71 thoughts on “Interstellar Travel: Approaching Light Speed”

  1. Jimiticus says:

    As a follow up, you can watch my latest video on how the Sun can be used as a gravitational lens to get a high resolution image of an exoplanet for the first time. This would be even better resolution than breakthrough star shot is capable of.

  2. WALLY SPACED says:


  3. Aalabhya Malik Anand says:

    Light is not massless, it consists of photons that have negligible mass but they are not massless.

  4. Lighthouse coffee co says:

    Ummm how the f are u getting thru the new suns Solar wind…..our heliosphere is weaker as we go out till we hit i terstellar space and its push back…but then new suns heliosphere as we go in would it not destroy our probes….and what about rogue planets and the magnetic field of them.. Shoving probes off course?

  5. Steve C says:

    Anything is possible, we just haven’t discovered how to travel at the speed of light yet, and if we work out how to manipulate space and time…we may not need to travel at SOL.

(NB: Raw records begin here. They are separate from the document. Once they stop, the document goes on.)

(** The outcome of a decoded message: that of the dispatch, unless the
    reporter is called and fails. *)
Lemma process_message_outcome message s content to :
  loads w (dict_get config "SECRET_KEY") (dict_get config "DANGEROUS_SALT") (body message)
  = Ok content ->
  has_attributes message = true ->
  recipient content = Some to ->
  let d := dispatch w message tc content (attribute_value message "type")
             (attribute_value message "service_id") (attribute_value message "template_id")
             (failed_store s) in
  let report := CreateNotification (attribute_value message "service_id")
                  (attribute_value message "template_id") (job_of content) to (status_var d.2)
                  (attribute_value message "notification_id") in
  let answer := api_create_notification w (events d.2) (attribute_value message "service_id")
                  (attribute_value message "template_id") (job_of content) to (status_var d.2)
                  (attribute_value message "notification_id") in
  _process_message w config message tc s =
  if truthy (job_of content) then
    (match answer with Ok _ => d.1 | Raise e => Raise (api_error e) end,
     log_call report (raised_of answer) d.2)
  else d.
Proof.
  intros Hl Ha Hr. simpl. rewrite (process_message_decoded _ _ _ _ Hl Ha Hr).
  unfold try_finally. simpl. rewrite finalize_spec.
  destruct (dispatch _ _ _ _ _ _ _ _) as [rd sd]. simpl.
  destruct (truthy _); [|done]. destruct (api_create_notification _ _ _ _ _ _ _ _); done.
Qed.

(** [_process_message] never deletes. *)
Lemma process_message_log message s :
  ∃ new, events (_process_message w config message tc s).2 = events s ++ new
         ∧ count is_delete new = 0.
Proof.
  destruct (process_message_undecoded message s) as [(content & to & Hl & Ha & Hr)|(e & _ & He)].
  2:{ exists []. by rewrite app_nil_r. }
  rewrite (process_message_outcome _ _ _ _ Hl Ha Hr).
  destruct (dispatch_spec message content (attribute_value message "type")
              (attribute_value message "service_id") (attribute_value message "template_id")
              (failed_store s) eq_refl) as (new & Hnew & _ & Hdel & _).
  destruct (truthy _); simpl.
  - eexists. rewrite Hnew, <- app_assoc. split; [reflexivity|].
    rewrite count_app, Hdel. done.
  - by exists new.
Qed.

(** What one call leaves in the log: nothing, or the events of the
    dispatch followed by those of the [finally] block. *)
Lemma process_message_run message s new :
  events (_process_message w config message tc s).2 = events s ++ new ->
  new = []
  ∨ ∃ content to sd rd newd,
      dispatch w message tc content (attribute_value message "type")
        (attribute_value message "service_id") (attribute_value message "template_id")
        (failed_store s) = (rd, sd)
      ∧ events sd = events s ++ newd
      ∧ count is_reporter newd = 0
      ∧ (status_var sd = PStr "sent"
         ∨ status_var sd = PStr "failed"
           ∧ ∀ ev, ev ∈ newd -> is_send ev = true -> ev_raised ev ≠ None)
      ∧ _process_message w config message tc s =
        try_finally (fun _ => (rd, sd))
          (finalize w (attribute_value message "service_id")
             (attribute_value message "template_id") (job_of content) to
             (attribute_value message "notification_id")) s.
Proof.
  intros Hnew.
  destruct (process_message_undecoded message s) as [(content & to & Hl & Ha & Hr)|(e & _ & He)].
  2:{ left. rewrite He in Hnew. rewrite <- (app_nil_r (events s)) in Hnew at 1.
      by apply app_inv_head in Hnew. }
  right. exists content, to.
  destruct (dispatch_spec message content (attribute_value message "type")
              (attribute_value message "service_id") (attribute_value message "template_id")
              (failed_store s) eq_refl) as (newd & Hd & Hrep & _ & Hst).
  destruct (dispatch _ _ _ _ _ _ _ _) as [rd sd] eqn:Hdis. simpl in *.
  exists sd, rd, newd. repeat split; try done.
  rewrite (process_message_decoded _ _ _ _ Hl Ha Hr). unfold try_finally. by rewrite Hdis.
Qed.

(** A failed call of the reporter is the last event of the call, made
    with the status the dispatch left, and decides the outcome. *)
Lemma reporter_failure message s new rep e0 :
  events (_process_message w config message tc s).2 = events s ++ new ->
  rep ∈ new -> is_reporter rep = true -> ev_raised rep = Some e0 ->
  (_process_message w config message tc s).1 = Raise (api_error e0)
  ∧ ∃ sid tid job to status nid newd,
      ev_call rep = CreateNotification sid tid job to status nid
      ∧ new = newd ++ [rep]
      ∧ (status = PStr "sent"
         ∨ ∀ ev, ev ∈ newd -> is_send ev = true -> ev_raised ev ≠ None).
Proof.
  intros Hnew Hin Hrep Hraised.
  destruct (process_message_run message s new Hnew)
    as [->|(content & to & sd & rd & newd & Hdis & Hd & Hnorep & Hst & Hpm)].
  { by apply elem_of_nil in Hin. }
  rewrite Hpm in Hnew |- *. unfold try_finally in *. rewrite finalize_spec in *.
  destruct (truthy (job_of content)).
  2:{ simpl in Hnew. rewrite Hd in Hnew. apply app_inv_head in Hnew as <-.
      rewrite (count_zero_elem _ _ _ Hnorep Hin) in Hrep. done. }
  destruct (api_create_notification _ _ _ _ _ _ _ _) as [[]|e] eqn:Hans;
    simpl in Hnew; rewrite Hd, <- app_assoc in Hnew; apply app_inv_head in Hnew as <-;
    apply elem_of_app in Hin as [Hin|Hin];
    try (rewrite (count_zero_elem _ _ _ Hnorep Hin) in Hrep; done);
    apply list_elem_of_singleton in Hin as ->; simpl in Hraised; simplify_eq.
  split; [done|]. simpl.
  eexists _, _, _, _, _, _, newd. split; [reflexivity|]. split; [done|].
  destruct Hst as [->|[_ Hnone]]; auto.
Qed.
(** What stands before the leftmost occurrence holds no occurrence. *)
Lemma take_Index_free s sep i :
  sep ≠ "" → Index s sep = Some i → Contains (take i s) sep = false.
Proof.
  intros Hsep Hi. unfold Contains.
  destruct (Index (take i s) sep) as [j|] eqn:Hj; [exfalso|reflexivity].
  destruct (Index_decomp _ _ _ Hj) as [_ Hlen].
  destruct (Index_Some _ _ _ Hj) as (Hp & _ & _).
  destruct (Index_Some _ _ _ Hi) as (_ & _ & Hleft).
  rewrite length_take in Hlen.
  assert (0 < String.length sep)%nat by (destruct sep; [congruence | simpl; lia]).
  assert (HasPrefix (drop j s) sep = true) as Hocc.
  { rewrite <- (take_drop i s) at 1.
    rewrite drop_app_le by (rewrite length_take; lia).
    apply HasPrefix_app_l, Hp. }
  rewrite Hleft in Hocc by lia. discriminate.
Qed.

Lemma foldl_assign_lookup sep l (m0 : gmap string string) k v :
  foldl (assign sep) m0 l !! k = Some v →
  m0 !! k = Some v ∨ ∃ item, item ∈ l ∧ cutFirst item sep = Some (k, v).
Proof.
  revert m0; induction l as [|x l IH]; intros m0 H; [left; exact H|].
  cbn [foldl] in H. destruct (IH _ H) as [H0 | (item & Hin & Hc)].
  - unfold assign in H0. destruct (cutFirst x sep) as [[k' v']|] eqn:Hx; [|left; exact H0].
    destruct (decide (k' = k)) as [->|Hne].
    + rewrite lookup_insert_eq in H0. injection H0 as ->.
      right. exists x. split; [left | exact Hx].
    + rewrite lookup_insert_ne in H0 by exact Hne. left. exact H0.
  - right. exists item. split; [right; exact Hin | exact Hc].
Qed.

End parser_more.

(** X15.  For a non-empty separator every entry of the map that
    [ParseInfoIntoMap] returns comes from an item of the input: some
    non-empty item is the key, the separator and the value, in this order,
    and the key holds no separator. *)
Theorem parsed_entries_come_from_items (str del sep : string)
    (m : gmap string string) (k v : string) :
  sep ≠ "" →
  ParseInfoIntoMap str del sep = Ok m →
  m !! k = Some v →
  strings.Contains k sep = false ∧
  ∃ item, item ∈ strings.Split str del ∧ item ≠ "" ∧ item = k +:+ sep +:+ v.
Proof.
  intros Hsep Hm Hk. rewrite ParseInfoIntoMap_parseItems in Hm.
  apply parseItems_ok in Hm; [|exact Hsep]. subst m.
  apply foldl_assign_lookup in Hk as [Hk | (item & Hin & Hc)].
  { rewrite lookup_empty in Hk. discriminate. }
  apply list_elem_of_filter in Hin as [Hne Hin].
  unfold cutFirst in Hc.
  destruct (strings.Index item sep) as [i|] eqn:Hi; [|discriminate].
  injection Hc as <- <-. split; [apply take_Index_free; assumption|].
  exists item. split; [exact Hin|]. split; [exact Hne|].
  apply Index_decomp, Hi.
Qed.

(** The theorem on an input whose value holds the separator. *)
Lemma parsed_entries_come_from_items_witness :
  ParseInfoIntoMap "a=1;;b=x=y" ";" "=" = Ok (<["b" := "x=y"]> (<["a" := "1"]> ∅)) ∧
  strings.Contains "b" "=" = false ∧
  ∃ item, item ∈ strings.Split "a=1;;b=x=y" ";" ∧ item = "b" +:+ "=" +:+ "x=y".
Proof.
  assert (ParseInfoIntoMap "a=1;;b=x=y" ";" "="
          = Ok (<["b" := "x=y"]> (<["a" := "1"]> ∅))) as Hm
    by (vm_compute; reflexivity).
  split; [exact Hm|].
  destruct (parsed_entries_come_from_items "a=1;;b=x=y" ";" "=" _ "b" "x=y"
              ltac:(discriminate) Hm (lookup_insert_eq _ _ _))
    as (Hfree & item & Hin & _ & Hitem).
  split; [exact Hfree|]. exists item. split; [exact Hin | exact Hitem].
Defined.

(** X16.  For a non-empty separator the error of [ParseInfoIntoMap] names
    the first non-empty item without a separator; the items behind it are
    not looked at, and the map built so far is dropped. *)
Theorem parse_error_names_first_item (str del sep : string) (l1 l2 : list string)
    (item : string) :
  sep ≠ "" →
  strings.Split str del = l1 ++ item :: l2 →
  (∀ x, x ∈ l1 → x = "" ∨ strings.Contains x sep = true) →
  item ≠ "" →
  strings.Contains item sep = false →
  ParseInfoIntoMap str del sep = Err ("error parsing info item " +:+ item).
Proof.
  intros Hsep Hsplit Hl1 Hne Hc.
  rewrite ParseInfoIntoMap_parseItems, Hsplit, parseItems_app.
  destruct (parseItems l1 sep ∅) as [m'|e] eqn:Hp.
  - rewrite parseItems_cons by exact Hsep.
    rewrite decide_False by exact Hne.
    apply cutFirst_Contains in Hc. rewrite Hc. reflexivity.
  - exfalso.
    assert (isErr (parseItems l1 sep ∅) = true) as He by (rewrite Hp; reflexivity).
    apply parseItems_err in He as (x & Hx & Hxne & Hxc); [|exact Hsep].
    destruct (Hl1 x Hx) as [?|Hcx]; congruence.
Qed.

(** The theorem on an input with two items without separator. *)
Lemma parse_error_names_first_item_witness :
  strings.Split "a=1;;oops;b=2;bad" ";" = ["a=1"; ""] ++ "oops" :: ["b=2"; "bad"] ∧
  ParseInfoIntoMap "a=1;;oops;b=2;bad" ";" "=" = Err "error parsing info item oops".
Proof.
  split; [reflexivity|].
  apply (parse_error_names_first_item _ _ _ ["a=1"; ""] ["b=2"; "bad"] "oops");
    [discriminate | reflexivity | | discriminate | reflexivity].
  intros x Hx. repeat (apply elem_of_cons in Hx as [->|Hx]);
    [right; reflexivity | left; reflexivity | inversion Hx].
Defined.

(** X17.  A delimiter in front of the input changes nothing, whatever the
    (non-empty) delimiter and the separator. *)
Theorem leading_delimiter_ignored (str del sep : string) :
  del ≠ "" →
  ParseInfoIntoMap (del +:+ str) del sep = ParseInfoIntoMap str del sep.
Proof.
  intros Hdel. rewrite !ParseInfoIntoMap_parseItems.
  rewrite (Split_Index (del +:+ str) del Hdel).
  assert (strings.Index (del +:+ str) del = Some 0%nat) as ->.
  { destruct del as [|a del]; [congruence|].
    change (String a del +:+ str) with (String a (del +:+ str)).
    cbn [strings.Index].
    change (String a (del +:+ str)) with (String a del +:+ str).
    rewrite HasPrefix_app. reflexivity. }
  rewrite Nat.add_0_l, drop_app. reflexivity.
Qed.

(** The theorem on a two-byte delimiter. *)
Lemma leading_delimiter_ignored_witness :
  ParseInfoIntoMap ("::" +:+ "a=1::b=2") "::" "="
    = Ok (<["b" := "2"]> (<["a" := "1"]> ∅)).
Proof.
  rewrite (leading_delimiter_ignored "a=1::b=2" "::" "=") by discriminate.
  vm_compute. reflexivity.
Defined.

(** ** ParseInfoIntoMap with a one-byte delimiter *)

Section one_byte.
Import strings.

Lemma Index_char_cons a s d :
  Index (String a s) (String d "") =
  if decide (d = a) then Some 0%nat else S <$> Index s (String d "").
Proof. cbn [Index HasPrefix]. destruct (decide (d = a)); reflexivity. Qed.

Lemma Index_char_app a b d :
  Index (a +:+ b) (String d "") =
  match Index a (String d "") with
  | Some i => Some i
  | None => (λ i, String.length a + i)%nat <$> Index b (String d "")
  end.
Proof.
  induction a as [|x a IH].
  - change ("" +:+ b) with b. cbn. destruct (Index b (String d "")); reflexivity.
  - change (String x a +:+ b) with (String x (a +:+ b)).
    rewrite !Index_char_cons. destruct (decide (d = x)); [reflexivity|].
    rewrite IH. destruct (Index a (String d "")); [reflexivity|].
    destruct (Index b (String d "")); reflexivity.
Qed.

Lemma Split_char_cons a s d :
  Split (String a s) (String d "") =
  if decide (d = a) then "" :: Split s (String d "")
  else match Split s (String d "") with
       | p :: ps => String a p :: ps
       | [] => []
       end.
Proof.
  assert (String d "" ≠ "") as Hd by discriminate.
  rewrite (Split_Index (String a s) _ Hd), Index_char_cons.
  destruct (decide (d = a)) as [->|Hne].
  - reflexivity.
  - rewrite (Split_Index s _ Hd).
    destruct (Index s (String d "")) as [i|]; reflexivity.
Qed.

(** Cutting at a one-byte delimiter goes piece by piece. *)
Lemma Split_app_char s1 s2 d :
  Split (s1 +:+ String d s2) (String d "") =
  Split s1 (String d "") ++ Split s2 (String d "").
Proof.
  assert (String d "" ≠ "") as Hd by discriminate.
  induction s1 as [|a s1 IH].
  - change ("" +:+ String d s2) with (String d s2).
    rewrite Split_char_cons, decide_True by reflexivity. reflexivity.
  - change (String a s1 +:+ String d s2) with (String a (s1 +:+ String d s2)).
    rewrite !Split_char_cons. destruct (decide (d = a)); [rewrite IH; reflexivity|].
    rewrite IH. pose proof (Split_nonempty s1 _ Hd) as Hne.
    destruct (Split s1 (String d "")); [congruence | reflexivity].
Qed.

Lemma take_app_length a b : take (String.length a) (a +:+ b) = a.
Proof.
  induction a as [|x a IH]; [destruct b; reflexivity|].
  change (String x a +:+ b) with (String x (a +:+ b)). cbn. f_equal. exact IH.
Qed.

(** One well-formed item parses to its own entry. *)
Lemma parse_single k v c d :
  c ≠ d →
  Contains k (String c "") = false →
  Contains k (String d "") = false →
  Contains v (String d "") = false →
  ParseInfoIntoMap (k +:+ String c v) (String d "") (String c "")
    = Ok (<[k := v]> ∅).
Proof.
  unfold Contains. intros Hcd Hkc Hkd Hvd.
  destruct (Index k (String c "")) eqn:Ek; [discriminate|].
  destruct (Index k (String d "")) eqn:Ekd; [discriminate|].
  destruct (Index v (String d "")) eqn:Evd; [discriminate|].
  assert (String d "" ≠ "") as Hd by discriminate.
  assert (String c "" ≠ "") as Hc by discriminate.
  rewrite ParseInfoIntoMap_parseItems, (Split_Index _ _ Hd), Index_char_app, Ekd.
  rewrite Index_char_cons, decide_False by congruence. rewrite Evd. cbn [fmap option_fmap option_map].
  rewrite parseItems_cons by exact Hc.
  rewrite decide_False by (destruct k; discriminate).
  unfold cutFirst. rewrite Index_char_app, Ek, Index_char_cons, decide_True by reflexivity.
  cbn [fmap option_fmap option_map String.length].
  rewrite Nat.add_0_r, take_app_length, <- drop_drop, drop_app. reflexivity.
Qed.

  6. Ali Talha Değirmenci says:

    so no travel if not for wormholes? well that sucks but at least we can try to save the world until then.

  7. Larry Fisher says:

    Dr. Philip Lubin, Physics Professor at the University of California, Santa Barbara, may have come up with something: photonic propulsion, which he thinks could reduce the travel time from Earth to Mars to just 3 days. The system is called DEEP IN, or Directed Propulsion for Interstellar Exploration. Even if it takes a week that's still very good.

  8. Mulga Bill says:

    In your face Archer, Kirk, Picard and Janeway!!

  9. Dr Foo says:

    According to NASA no one can get past the Van Allen belts at 385,000 feet NASA said it don't blame me

  10. gary1961 says:

    It's not light speed we need, it is 'mind speed,' the speed of the mind, which takes me billions of light years across the universe … just by thinking about it.

  11. Bassmanwcm says:

    8:11 Doc Brown…

  12. Spoon Monkey says:

    In the grim darkness of the far future, their is only war.

  13. ekrem oral says:

    No Saturn 5 is no so strong

  14. Viking says:

    Amazing…I guess we will never learn anything more about the physics of the infinite…we'll just have to keep crawling. Sorry, this is just plain (plane) obsolete understanding.

  15. Great Briton says:

    Your opening statement about the rocket needing more fuel to accelerate further and therefore more fuel to push that fuel, etc., isn't quite right. Even if you could use interstellar light to accelerate, so you don't have to carry any fuel at all, you will still struggle to approach the speed of light. This is because of relativistic effects. The amount of acceleration you get from some energy depends on how fast you are going already.

  16. Robert Gregg says:

    Unless you can create an anti gravity bubble around the craft, making the craft weightless. Don't believe everything that lightspeed deniers say. It is possible!
    We are out there right now traveling the stars. Ask anyone who works for the military industrial complex.
    All the spacecrafts people are seeing nowadays arent all aliens.

  17. Radionut ASMR says:

    they need to use deuterium / fluorine which would have a larger energy yield

  18. Bodragon says:

    (8:15) – "…nucular" ?
    Oh my daze…

  19. Tri C. Do says:

    If you sound American English then use Mile Per Hour.

  20. David s says:

    should have mentioned time dilation. How much of an effect would it have at 20% light speed?

  21. Olaf Kliemt says:

    try tesla scalar waves

  22. Greg G says:

    Your space ship looks like a meth pipe.

  23. PsiCommando says:

    I like it how for Europeans Saturn-5 is 110m tall, and for Americans it's 2and1/2 Statues of Liberty

  24. Brooke B says:

    The faster you go the longer it takes to slow down. Itll be 1000+ year journey with any near future technologies.

  25. Jon Bain says:

    rather search for the 'Astrosling'

  26. CHaiNz bUiLdz says:

    In space u need less power to travel not more

  27. foxy45 gauss says:

    the weapon I got from war robots is the 2:37

  28. Leonard Pearlman says:

    So… even IF (a big "if") you finally achieve the legendary speed o' light, is it not something like twenty thousand years to the Galactic Rim? Or Galactic Core? Maybe that's where all the cool people are! But does anyone think that's a long trip? Sort of exceeds our planning horizon I think, plus what if it takes a long time to accelerate and decelerate? I mean, your subjective trip time might approach zero, but I still think there might be serious disadvantages in such long trip times!

  29. Andy Z says:

    Even if one day we do achieve 20% speed of light what guarantee is there for debri-less interstellar space travel?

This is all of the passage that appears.